John Campbell declared, “It’s wonderful that the working man had a chance to express their feelings. I hope they will be listened to.” [1203] What neither Galitz nor Campbell revealed is that they had been sounding warning bells about threats to the workers’ livelihoods from “unwashed-out-of-town-jobless-hippies-on-drugs” all year. [1204] After Partain denied the Lawrence and Shaw Creek THPs, both executives had issued statements containing exactly the same talking points included in Ramona Moore’s as well as all of the other letters (Galitz conveniently omitted his executive title, however). [1205]

Timber corporations like Pacific Lumber were careful not to let the public trace the organizing directly back to them however. If it were openly declared that the companies had organized the “pro-worker” rallies, it would have been too obvious that these had been blatant attempts to sow divisions between the actual workers and the environmentalists whose long term goals were not actually appreciably different. Instead, Corporate Timber relied upon a huge network of intermediary false front groups to serve that purpose. The most commonly used such groups were the so-called “Wise Use” groups who advocated “mixed use” of public lands, and against the “extremism” of environmentalists who seek to render such lands off limits to all but a few, usually an “elite” few. Although often framed as favoring Gifford Pinchot’s view of forestry over John Muir’s, in actual fact, such groups more accurately could be described as favoring Richard Ballinger’s ideas.

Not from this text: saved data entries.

(** Every turn keeps a property that all records have. *)
Lemma pagina_forall (P : gmap string value -> Prop) (st : state) :
  (forall a d, dados_artigo Score extract_keywords a = Ok d -> P d) ->
  Forall P (todos_os_artigos st) ->
  Forall P (todos_os_artigos (pagina st).1).
Proof.
  intros HP Hst. unfold Arxiv.pagina.
  destruct (requests_get (start st)) as [|sc [soup|]];
    [done| |by destruct (raise_for_status sc)].
  destruct (raise_for_status sc); [done|].
  destruct (find_all (py "li") (Some (py "arxiv-result")) soup) as [|a rest];
    [done|].
  pose proof (for_artigos_forall Score extract_keywords P (a :: rest) _ HP Hst)
    as H.
  destruct (for_artigos (a :: rest) (todos_os_artigos st)) as [todos [e|]];
    exact H.
Qed.

Lemma while_true_forall (P : gmap string value -> Prop) (fuel : nat)
    (st st' : state) (why : stop) :
  (forall a d, dados_artigo Score extract_keywords a = Ok d -> P d) ->
  Forall P (todos_os_artigos st) ->
  while_true fuel st = Some (st', why) ->
  Forall P (todos_os_artigos st').
Proof.
  intros HP. revert st. induction fuel as [|fuel IH]; intros st Hst; [done|].
  cbn [Arxiv.while_true].
  pose proof (pagina_forall P st HP Hst) as H.
  destruct (pagina st) as [st1 [why1|]]; simpl in H.
  - by intros [= <- <-].
  - by apply IH.
Qed.

(** A turn that does not break has processed its page to the end. *)
Lemma for_artigos_none (artigos : list node) (todos todos' : list (gmap string value)) :
  for_artigos artigos todos = (todos', None) ->
  exists recs, registros artigos = Some recs /\ todos' = todos ++ recs.
Proof.
  revert todos. induction artigos as [|a rest IH]; intros todos; simpl.
  - intros [= <-]. exists []. by rewrite app_nil_r.
  - destruct (dados_artigo Score extract_keywords a) as [d|]; [|done].
    intros (recs & -> & ->)%IH. exists (d :: recs). by rewrite <- app_assoc.
Qed.

Lemma pagina_continua (k : nat) (acc : list (gmap string value)) (st : state) :
  paginas_completas k = Some acc ->
  pagina (ao_chegar k acc) = (st, None) ->
  exists acc', paginas_completas (S k) = Some acc' /\ st = ao_chegar (S k) acc'.
Proof.
  intros Hk. cbn [Arxiv.paginas_completas]. rewrite Hk.
  unfold Arxiv.pagina, Arxiv.artigos_da_pagina.
  cbn [start todos_os_artigos requisicoes ao_chegar].
  destruct (requests_get (200 * k)) as [|sc [soup|]];
    [done| |by destruct (raise_for_status sc)].
  destruct (raise_for_status sc); [done|].
  destruct (find_all (py "li") (Some (py "arxiv-result")) soup) as [|a rest];
    [done|].
  destruct (for_artigos (a :: rest) acc) as [todos [e|]] eqn:E; [done|].
  apply for_artigos_none in E as (recs & -> & ->).
  intros [= <-]. exists (acc ++ recs). split; [done|].
  unfold ao_chegar. rewrite offsets_S.
  by replace (200 * S k) with (200 * k + 200) by lia.
Qed.

(** A run that ends was left by the turn of some page that the loop
    reached. *)
Lemma while_true_reach (fuel k : nat) (acc : list (gmap string value))
    (st : state) (why : stop) :
  paginas_completas k = Some acc ->
  while_true fuel (ao_chegar k acc) = Some (st, why) ->
  exists k' acc',
    paginas_completas k' = Some acc'
    /\ pagina (ao_chegar k' acc') = (st, Some why).
Proof.
  revert k acc. induction fuel as [|fuel IH]; intros k acc Hk; [done|].
  cbn [Arxiv.while_true].
  destruct (pagina (ao_chegar k acc)) as [st1 [why1|]] eqn:E.
  - intros [= <- <-]. by exists k, acc.
  - destruct (pagina_continua _ _ _ Hk E) as (acc1 & Hk1 & ->). by apply IH.
Qed.

Lemma pagina_requisicoes (st st' : state) (o : option stop) :
  pagina st = (st', o) -> requisicoes st' = requisicoes st ++ [start st].
Proof.
  unfold Arxiv.pagina.
  destruct (requests_get (start st)) as [|sc [soup|]];
    [by intros [= <- _]| |destruct (raise_for_status sc); by intros [= <- _]].
  destruct (raise_for_status sc); [by intros [= <- _]|].
  destruct (find_all (py "li") (Some (py "arxiv-result")) soup) as [|a rest];
    [by intros [= <- _]|].
  destruct (for_artigos (a :: rest) (todos_os_artigos st)) as [todos [e|]];
    by intros [= <- _].
Qed.

(** The pages before a page the loop reaches had result blocks. *)
Lemma paginas_completas_antes (k i : nat) (acc : list (gmap string value)) :
  paginas_completas k = Some acc -> i < k ->
  exists a rest, artigos_da_pagina (200 * i) = Some (a :: rest).
Proof.
  revert acc. induction k as [|k IH]; intros acc Hk Hi; [lia|].
  destruct (paginas_completas_S _ _ _ _ _ Hk)
    as (acc0 & a & rest & recs & Hk0 & Hart & _).
  destruct (decide (i = k)) as [->|]; [by exists a, rest|].
  apply (IH acc0); [done|lia].
Qed.

(** C3.  When a page that the run fetches has no result block, the loop
    terminates normally and no request is made after that page.  First,
    when the loop reaches the page at offset 200 k (the pages before it were
    fetched and processed to their end) and that page is empty, the run
    terminates for every bound on the number of pages above k, it ends
    normally, the request of that page is its last request and the
    accumulator is what it was on reaching the page.  Second, in every run
    that ends, a requested page that is empty is the last request of the
    run, and the run ended normally. *)
Theorem empty_page_ends_loop (o : nat) :
  artigos_da_pagina o = Some [] ->
  (forall k acc,
     o = 200 * k ->
     paginas_completas k = Some acc ->
     forall fuel, k < fuel ->
     exists r,
       extrair_dados_arxiv_json fuel = Some r
       /\ motivo r = Concluida
       /\ requisicoes (final r) = offsets k ++ [o]
       /\ todos_os_artigos (final r) = acc
       /\ saida r = salvar disk_ok acc)
  /\ (forall fuel r,
       extrair_dados_arxiv_json fuel = Some r ->
       In o (requisicoes (final r)) ->
       last (requisicoes (final r)) = Some o /\ motivo r = Concluida).
Proof.
  intros Hempty. split.
  - intros k acc -> Hk fuel Hfuel.
    pose proof (pagina_vazia (ao_chegar k acc) Hempty) as Hp.
    eexists. split; [by apply (run_breaks _ _ _ _ _ _ _ _ _ Hk Hp)|].
    by repeat split.
  - intros fuel r. unfold Arxiv.extrair_dados_arxiv_json.
    destruct (while_true fuel inicio) as [[st why]|] eqn:E; [|done].
    intros [= <-]. cbn [final motivo].
    change inicio with (ao_chegar 0 []) in E.
    apply while_true_reach in E as (k & acc & Hk & Hp); [|done].
    pose proof (pagina_requisicoes _ _ _ Hp) as Hreq.
    cbn [requisicoes start ao_chegar] in Hreq. rewrite Hreq.
    intros [Hin| [<-|[]]]%in_app_or.
    + apply in_map_iff in Hin as (i & <- & [_ Hi]%in_seq).
      destruct (paginas_completas_antes _ i _ Hk) as (a & rest & Hart); [lia|].
      congruence.
    + rewrite last_snoc. split; [done|].
      rewrite (pagina_vazia (ao_chegar k acc) Hempty) in Hp. congruence.
Qed.

(** C4 (amended).  When the request of a page fails (the request raises, or
    the status is 4xx or 5xx), the run terminates without asking for that
    page again or for another one, and the accumulator holds exactly the
    records of the pages processed before.  The output file is written with
    exactly these records when there is at least one and the disk accepts
    the write; when no record was accumulated, no file is written.  After
    [k] pages of [n] records each, the accumulator holds [k * n] records:
    400 for a failure on the third page after two pages of 200. *)
Theorem transport_failure_saves_partial (k : nat) (acc : list (gmap string value)) :
  paginas_completas k = Some acc ->
  falha_de_transporte (200 * k) = true ->
  forall fuel, k < fuel ->
  exists r,
    extrair_dados_arxiv_json fuel = Some r
    /\ motivo r = ErroRequisicao
    /\ requisicoes (final r) = offsets k ++ [200 * k]
    /\ todos_os_artigos (final r) = acc
    /\ (acc <> [] -> disk_ok = true -> saida r = Escrito acc)
    /\ (acc = [] -> saida r = NaoEscrito)
    /\ (forall n,
          (forall i, i < k ->
             exists artigos, artigos_da_pagina (200 * i) = Some artigos
                             /\ length artigos = n) ->
          length acc = k * n)
    /\ (k = 2 ->
        (forall i, i < 2 ->
           exists artigos, artigos_da_pagina (200 * i) = Some artigos
                           /\ length artigos = 200) ->
        disk_ok = true ->
        exists conteudo, saida r = Escrito conteudo /\ length conteudo = 400).
Proof.
  intros Hk Hfail fuel Hfuel.
  pose proof (pagina_falha (ao_chegar k acc) Hfail) as Hp.
  assert (forall n,
            (forall i, i < k ->
               exists artigos, artigos_da_pagina (200 * i) = Some artigos
                               /\ length artigos = n) ->
            length acc = k * n) as Hlen.
  { clear Hfail Hp Hfuel. revert acc Hk. induction k as [|k' IH]; intros acc Hk n Hn.
    - by injection Hk as <-.
    - destruct (paginas_completas_S _ _ _ _ _ Hk)
        as (acc0 & a & rest & recs & Hk0 & Hart & Hrecs & ->).
      destruct (Hn k') as (artigos & Hart' & Hlen); [lia|].
      rewrite Hart in Hart'. injection Hart' as <-.
      rewrite length_app, (IH acc0 Hk0 n) by (intros i Hi; apply Hn; lia).
      apply registros_length in Hrecs. rewrite Hrecs, Hlen. lia. }
  eexists. split; [by apply (run_breaks _ _ _ _ _ _ _ _ _ Hk Hp)|].
  cbn. split; [done|]. split; [done|]. split; [done|].
  split; [|split; [by intros ->|split; [done|]]].
  - intros Hne ->. by destruct acc.
  - intros -> Hpages ->. specialize (Hlen 200 Hpages).
    exists acc. split; [|done]. destruct acc; [done|]. done.
Qed.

In practice, “mixed” use actually meant the maximization of resource extraction by private (corporate) interests, and in general the actual aims of the environmentalists favored far more “mixed” and inclusive of “wise” use (by prudent and sound biological as well as utilitarian economic standards at least). The wise use groups appealed much more strongly to the “rugged individualist”, culturally conservative, libertarian ethic of small western property owners and were fairly sophisticated at convincing the latter that their interests are the same as those of the big resource extracting corporations. In all cases, such groups insisted that they were independently organized, but careful examination of their financial records overwhelmingly reveals that their primary source of funding is resource extracting corporations. [1206]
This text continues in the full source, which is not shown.